Exercise goal -
Please find all lines in the data that hold the string "Require" and copy them.

Provided data -
(* ===== verification/RouteTable.v ===== *)
(** * The routes of the control plane

    apps/control-plane [route-table.mjs] - the compiled templates, the loaded table and
    the match - and the seed table of [routes.mjs] with the method, template, handler,
    gate and audit coverage of each route.  The values of the parameters are not
    modelled. *)
From S2P Require Import Prelude JsValue Regex Platform SaRevocation JwtTrust Authz.
From Stdlib Require Import Ascii.
Local Open Scope Z_scope.

Record route := mk_route {
  rt_method : string;
  rt_path : string;
  rt_handler : string;
  rt_gate : api_route;
  rt_audited : bool
}.

#[export] Instance route_eq_dec : EqDecision route.
Proof. solve_decision. Defined.

(** ** Templates *)

Inductive piece := Literal (c : ascii) | Group (name : list ascii) | Wildcard | OptionalRest | Optional (p : piece).

Fixpoint span_word (l : list ascii) : list ascii * list ascii :=
  match l with
  | c :: l' => if is_word c then let '(w, r) := span_word l' in (c :: w, r) else ([], l)
  | [] => ([], [])
  end.

(** The pieces of a template; the fuel is its length. *)
Fixpoint pieces (fuel : nat) (l : list ascii) : list piece :=
  match fuel, l with
  | S fuel', c :: l' =>
      if Ascii.eqb c "{" then
        match span_word l' with
        | ((_ :: _) as name, "}"%char :: rest) => Group name :: pieces fuel' rest
        | _ => Literal c :: pieces fuel' l'
        end
      else if Ascii.eqb c "/" && bool_decide (l' = ["*"%char]) then [OptionalRest]
      else if Ascii.eqb c "*" then Wildcard :: pieces fuel' l'
      else Literal c :: pieces fuel' l'
  | _, _ => []
  end.
Definition template_pieces (tmpl : string) : list piece := pieces (length (chars tmpl)) (chars tmpl).

(** A [?] of a template is not escaped: after a character or a group it makes it
    optional, after a quantifier it makes that lazy, which changes no match; where
    there is nothing to repeat [new RegExp] throws. *)
Fixpoint quantified (ps : list piece) : option (list piece) :=
  match ps with
  | [] => Some []
  | Literal "?" :: _ => None
  | Wildcard :: Literal "?" :: rest => qs ← quantified rest; Some (Wildcard :: qs)
  | p :: Literal "?" :: Literal "?" :: rest => qs ← quantified rest; Some (Optional p :: qs)
  | p :: Literal "?" :: rest => qs ← quantified rest; Some (Optional p :: qs)
  | p :: rest => qs ← quantified rest; Some (p :: qs)
  end.

Fixpoint piece_re (p : piece) : re :=
  match p with
  | Literal c => rchar c
  | Group _ => rplus (RCls (fun c => negb (Ascii.eqb c "/")))
  | Wildcard => RStar rany
  | OptionalRest => ropt (RSeq (rchar "/") (RStar rany))
  | Optional q => ropt (piece_re q)
  end.

Definition parameter_names (ps : list piece) : list (list ascii) := omap (fun p => match p with Group n => Some n | _ => None end) ps.

(** Group names are distinct and do not begin with a digit; [new RegExp] throws otherwise. *)
Definition names_ok (names : list (list ascii)) : bool :=
  bool_decide (NoDup names) && forallb (fun n => match n with c :: _ => negb (is_digit c) | [] => false end) names.

Definition compilePath (tmpl : string) : result js_error re :=
  let ps := template_pieces tmpl in
  throw_if (negb (names_ok (parameter_names ps))) (plain_error "Invalid regular expression") ≫= fun _ =>
  match quantified ps with
  | Some qs => Ok (rseqs ((piece_re <$> qs) ++ [ropt (rchar "/")]))
  | None => Err (plain_error "Invalid regular expression")
  end.

(** ** The table *)

Record compiled := mk_compiled { cr_route : route; cr_rx : re }.

Definition route_key (r : route) : string := rt_method r +:+ " " +:+ rt_path r.
Definition by_key (rs : list route) : list (string * route) := foldl (fun acc r => assoc_set (route_key r) r acc) [] rs.

Definition segments (r : route) : nat := length (split_on "/" (rt_path r)).
Definition wildcard (r : route) : nat := if includes "*" (rt_path r) then 1 else 0.

(** The comparison of the sort is at most zero. *)
Definition not_after (a b : compiled) : bool :=
  let x := cr_route a in let y := cr_route b in
  ((segments y <? segments x) || ((segments y =? segments x) && (wildcard x <=? wildcard y)))%nat.

(** A stable sort: an element goes before the first it need not follow. *)
Fixpoint insert_route (x : compiled) (l : list compiled) : list compiled :=
  match l with
  | [] => [x]
  | y :: l' => if not_after x y then x :: l else y :: insert_route x l'
  end.
Definition sort_routes (l : list compiled) : list compiled := foldr insert_route [] l.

Answer for this exercise -
From S2P Require Import Prelude JsValue Regex Platform SaRevocation JwtTrust Authz.
From Stdlib Require Import Ascii.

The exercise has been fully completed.